Entries provided>
----------

(* ===== verification/BtfTypes.v ===== *)
(** * Sizes, alignments and names of BTF types

    The functions that follow references between types, on objects that satisfy
    the invariant of the parser.  [btf__resolve_size] computes the size that a
    recursive definition over unbounded integers gives, [btf__align_of] returns
    when the references are well-founded and obeys the laws of alignments, and
    the searches return the first type of a name. *)

From stdpp Require Import gmap.
From S2P Require Import Prelude CString Hashmap Strset StrsetCorrect Bytes Btf BtfBuild BtfRecords BtfCorrect.

(** ** Reading types *)

Lemma record_bytes t r : record_at t r → bytes_ok r ∧ 12 <= zlen r.
Proof.
  destruct t as [|mem off]; cbn.
  - intros ->. split; [by apply bytes_ok_dec|done].
  - intros [Hr _]. split; [by destruct Hr|]. by apply rec_ok_length.
Qed.

(** The words of a record are read at its address. *)
Lemma record_word t r i : record_at t r → 0 <= i → 4 * i + 4 <= zlen r → ∃ w, t_word t i = Some w ∧ word_ok w ∧ t_word (TypeAt r 0) i = Some w.
Proof.
  intros Hr Hi Hl. destruct (record_bytes t r Hr) as [Hb _].
  destruct (ld_le32_total r (0 + 4 * i)) as (w & Hw & Hok); [done|lia..|]. exists w. split; [|by split].
  destruct t as [|mem off]; cbn in Hr; [by subst r|]. destruct Hr as [_ (pre & post & -> & ->)]. by rewrite t_word_at.
Qed.

Lemma record_info t r : record_at t r → ∃ info, t_info t = Some info ∧ word_ok info ∧ (t = VoidType ∨ rec_size info = zlen r).
Proof.
  intros Hr. destruct (record_bytes t r Hr) as [_ Hl].
  destruct (record_word t r 1 Hr ltac:(lia) ltac:(lia)) as (info & Hi & Hok & Hr0). exists info. split; [done|]. split; [done|].
  destruct t as [|mem off]; [by left|right]. destruct Hr as [(_ & info' & Hi' & Hs) _]. unfold t_info in Hi'. by simplify_eq.
Qed.
Lemma op_member_ok o : op_range o → member_words o ≠ None → vlen_room recs → op_runs h0 recs all o (run_op o b h).
Proof.
  intros [Hn Hr] Hw Hroom. pose proof (λ err, op_fails h0 b h recs all chs o err Hb) as Hfail.
  destruct o; try done; try (by apply op_field_ok); cbn [run_op];
    unfold btf__add_enum_value, btf__add_enum64_value, btf__add_func_param, btf__add_datasec_var_info;
    unfold btf_is_enum, btf_is_enum64, btf_is_func_proto, btf_is_datasec; rewrite last_is_kind, !bind_Some; op_guards Hfail.
  - apply (op_inc_ok [ENUM] (AddEnumValue name value) 8 _ _ Hn Hroom); [cbn [args_ok]|by destruct (last_in _ _)|reflexivity|done|member_sizes|]; [split_tests|].
    intros info Hok [Ek|[]] Hv. destruct (member_info ENUM info (kflag_of info) Hok (eq_sym Ek)) as (I1 & I2 & _); [cbn; tauto|done|].
    rewrite I1, I2, <- Ek. destruct (_ <? 0); [by right|left; by eexists].
  - apply (op_inc_ok [ENUM64] (AddEnum64Value name value) 12 _ _ Hn Hroom); [cbn [args_ok]|by destruct (last_in _ _)|reflexivity|done|member_sizes|]; [split_tests|].
    intros info _ _ _. left. by eexists.
  - apply (op_inc_ok [FUNC_PROTO] (AddFuncParam name type_id) 8 _ _ Hn Hroom); [cbn [args_ok]|by destruct (last_in _ _)|reflexivity|done|member_sizes|]; [split_tests|].
    intros info _ _ _. left. by eexists.
  - apply (op_inc_ok [DATASEC] (AddDatasecVar var_type_id offset byte_sz) 12 _ _ Hn Hroom); [cbn [args_ok]|by destruct (last_in _ _)|reflexivity|done|member_sizes|];
      [split_tests|]. intros info _ _ _. left. by eexists.
Qed.
End ops.
End run.
Lemma vlen_info k v f : BTF_INFO_VLEN (u32 (btf_type_info k v f)) = v mod 2 ^ 16.
Proof.
  unfold btf_type_info. rewrite (u32_small (u32 _)) by apply u32_ok. unfold BTF_INFO_VLEN, u32.
  assert (∀ y, Z.land y 0xffff = y mod 2 ^ 16) as E by (intros y; by rewrite <- Z.land_ones).
  rewrite E, Z.mod_mod_divide by (by exists (2 ^ 16)). rewrite <- E, !Z.land_lor_distr_l.
  assert (Z.land (Z.shiftl f 31) 0xffff = 0) as ->.
  { rewrite E, Z.shiftl_mul_pow2 by lia. replace (f * 2 ^ 31) with (f * 2 ^ 15 * 2 ^ 16) by lia. apply Z.mod_mul. lia. }
  assert (Z.land (Z.shiftl k 24) 0xffff = 0) as ->; [|exact (E v)].
  rewrite E, Z.shiftl_mul_pow2 by lia. replace (k * 2 ^ 24) with (k * 2 ^ 8 * 2 ^ 16) by lia. apply Z.mod_mul. lia.
Qed.

(** What a new record and a new entry look like. *)
Lemma type_words_shape o recs words off : type_words o = Some words → args_ok recs o = true →
  (∃ x k v f ws, words off = x :: btf_type_info k v f :: ws ∧ 0 <= v <= 2) ∧ 4 * zlen (words off) <= 24.
Proof.
  intros Hw Ha. destruct o; try done; cbn [type_words] in Hw; try (destruct (fwd_kind =? BTF_FWD_ENUM)); injection Hw as <-;
    (split; [|cbn [length]; lia]); eexists _, _, _, _, _; (split; [reflexivity|]); try lia.
  cbn [args_ok] in Ha. destruct (nonempty name), (validate_type_id proto_type_id); cbn [andb] in Ha; try done; lia.
Qed.

Lemma member_words_shape o words new_info off info : member_words o = Some (words, new_info) →
  4 * zlen (words off) <= 12 ∧ ∃ k f, new_info info = btf_type_info k ((BTF_INFO_VLEN info + 1) mod 2 ^ 16) f ∨ new_info info = btf_type_info k (BTF_INFO_VLEN info + 1) f.
Proof.
  intros Hw. destruct o; try done; cbn [member_words] in Hw; injection Hw as <- <-; (split; [cbn [length]; lia|]); unfold btf_type_inc_vlen;
    try (eexists _, _; by right).
  destruct (value <? 0); [|eexists _, _; by right]. eexists _, _. left. f_equal.
  rewrite <- (u32_small (btf_type_info _ _ _)) by (unfold btf_type_info; apply u32_ok). apply vlen_info.
Qed.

----------

Problem to work on> Keep every word as given and return the full listing.

Solved exercise>
(* ===== verification/BtfTypes.v ===== *)
(** * Sizes, alignments and names of BTF types

    The functions that follow references between types, on objects that satisfy
    the invariant of the parser.  [btf__resolve_size] computes the size that a
    recursive definition over unbounded integers gives, [btf__align_of] returns
    when the references are well-founded and obeys the laws of alignments, and
    the searches return the first type of a name. *)

From stdpp Require Import gmap.
From S2P Require Import Prelude CString Hashmap Strset StrsetCorrect Bytes Btf BtfBuild BtfRecords BtfCorrect.

(** ** Reading types *)

Lemma record_bytes t r : record_at t r → bytes_ok r ∧ 12 <= zlen r.
Proof.
  destruct t as [|mem off]; cbn.
  - intros ->. split; [by apply bytes_ok_dec|done].
  - intros [Hr _]. split; [by destruct Hr|]. by apply rec_ok_length.
Qed.

(** The words of a record are read at its address. *)
Lemma record_word t r i : record_at t r → 0 <= i → 4 * i + 4 <= zlen r → ∃ w, t_word t i = Some w ∧ word_ok w ∧ t_word (TypeAt r 0) i = Some w.
Proof.
  intros Hr Hi Hl. destruct (record_bytes t r Hr) as [Hb _].
  destruct (ld_le32_total r (0 + 4 * i)) as (w & Hw & Hok); [done|lia..|]. exists w. split; [|by split].
  destruct t as [|mem off]; cbn in Hr; [by subst r|]. destruct Hr as [_ (pre & post & -> & ->)]. by rewrite t_word_at.
Qed.

Lemma record_info t r : record_at t r → ∃ info, t_info t = Some info ∧ word_ok info ∧ (t = VoidType ∨ rec_size info = zlen r).
Proof.
  intros Hr. destruct (record_bytes t r Hr) as [_ Hl].
  destruct (record_word t r 1 Hr ltac:(lia) ltac:(lia)) as (info & Hi & Hok & Hr0). exists info. split; [done|]. split; [done|].
  destruct t as [|mem off]; [by left|right]. destruct Hr as [(_ & info' & Hi' & Hs) _]. unfold t_info in Hi'. by simplify_eq.
Qed.
Lemma op_member_ok o : op_range o → member_words o ≠ None → vlen_room recs → op_runs h0 recs all o (run_op o b h).
Proof.
  intros [Hn Hr] Hw Hroom. pose proof (λ err, op_fails h0 b h recs all chs o err Hb) as Hfail.
  destruct o; try done; try (by apply op_field_ok); cbn [run_op];
    unfold btf__add_enum_value, btf__add_enum64_value, btf__add_func_param, btf__add_datasec_var_info;
    unfold btf_is_enum, btf_is_enum64, btf_is_func_proto, btf_is_datasec; rewrite last_is_kind, !bind_Some; op_guards Hfail.
  - apply (op_inc_ok [ENUM] (AddEnumValue name value) 8 _ _ Hn Hroom); [cbn [args_ok]|by destruct (last_in _ _)|reflexivity|done|member_sizes|]; [split_tests|].
    intros info Hok [Ek|[]] Hv. destruct (member_info ENUM info (kflag_of info) Hok (eq_sym Ek)) as (I1 & I2 & _); [cbn; tauto|done|].
    rewrite I1, I2, <- Ek. destruct (_ <? 0); [by right|left; by eexists].
  - apply (op_inc_ok [ENUM64] (AddEnum64Value name value) 12 _ _ Hn Hroom); [cbn [args_ok]|by destruct (last_in _ _)|reflexivity|done|member_sizes|]; [split_tests|].
    intros info _ _ _. left. by eexists.
  - apply (op_inc_ok [FUNC_PROTO] (AddFuncParam name type_id) 8 _ _ Hn Hroom); [cbn [args_ok]|by destruct (last_in _ _)|reflexivity|done|member_sizes|]; [split_tests|].
    intros info _ _ _. left. by eexists.
  - apply (op_inc_ok [DATASEC] (AddDatasecVar var_type_id offset byte_sz) 12 _ _ Hn Hroom); [cbn [args_ok]|by destruct (last_in _ _)|reflexivity|done|member_sizes|];
      [split_tests|]. intros info _ _ _. left. by eexists.
Qed.
End ops.
End run.
Lemma vlen_info k v f : BTF_INFO_VLEN (u32 (btf_type_info k v f)) = v mod 2 ^ 16.
Proof.
  unfold btf_type_info. rewrite (u32_small (u32 _)) by apply u32_ok. unfold BTF_INFO_VLEN, u32.
  assert (∀ y, Z.land y 0xffff = y mod 2 ^ 16) as E by (intros y; by rewrite <- Z.land_ones).
  rewrite E, Z.mod_mod_divide by (by exists (2 ^ 16)). rewrite <- E, !Z.land_lor_distr_l.
  assert (Z.land (Z.shiftl f 31) 0xffff = 0) as ->.
  { rewrite E, Z.shiftl_mul_pow2 by lia. replace (f * 2 ^ 31) with (f * 2 ^ 15 * 2 ^ 16) by lia. apply Z.mod_mul. lia. }
  assert (Z.land (Z.shiftl k 24) 0xffff = 0) as ->; [|exact (E v)].
  rewrite E, Z.shiftl_mul_pow2 by lia. replace (k * 2 ^ 24) with (k * 2 ^ 8 * 2 ^ 16) by lia. apply Z.mod_mul. lia.
Qed.

(** What a new record and a new entry look like. *)
Lemma type_words_shape o recs words off : type_words o = Some words → args_ok recs o = true →
  (∃ x k v f ws, words off = x :: btf_type_info k v f :: ws ∧ 0 <= v <= 2) ∧ 4 * zlen (words off) <= 24.
Proof.
  intros Hw Ha. destruct o; try done; cbn [type_words] in Hw; try (destruct (fwd_kind =? BTF_FWD_ENUM)); injection Hw as <-;
    (split; [|cbn [length]; lia]); eexists _, _, _, _, _; (split; [reflexivity|]); try lia.
  cbn [args_ok] in Ha. destruct (nonempty name), (validate_type_id proto_type_id); cbn [andb] in Ha; try done; lia.
Qed.

Lemma member_words_shape o words new_info off info : member_words o = Some (words, new_info) →
  4 * zlen (words off) <= 12 ∧ ∃ k f, new_info info = btf_type_info k ((BTF_INFO_VLEN info + 1) mod 2 ^ 16) f ∨ new_info info = btf_type_info k (BTF_INFO_VLEN info + 1) f.
Proof.
  intros Hw. destruct o; try done; cbn [member_words] in Hw; injection Hw as <- <-; (split; [cbn [length]; lia|]); unfold btf_type_inc_vlen;
    try (eexists _, _; by right).
  destruct (value <? 0); [|eexists _, _; by right]. eexists _, _. left. f_equal.
  rewrite <- (u32_small (btf_type_info _ _ _)) by (unfold btf_type_info; apply u32_ok). apply vlen_info.
Qed.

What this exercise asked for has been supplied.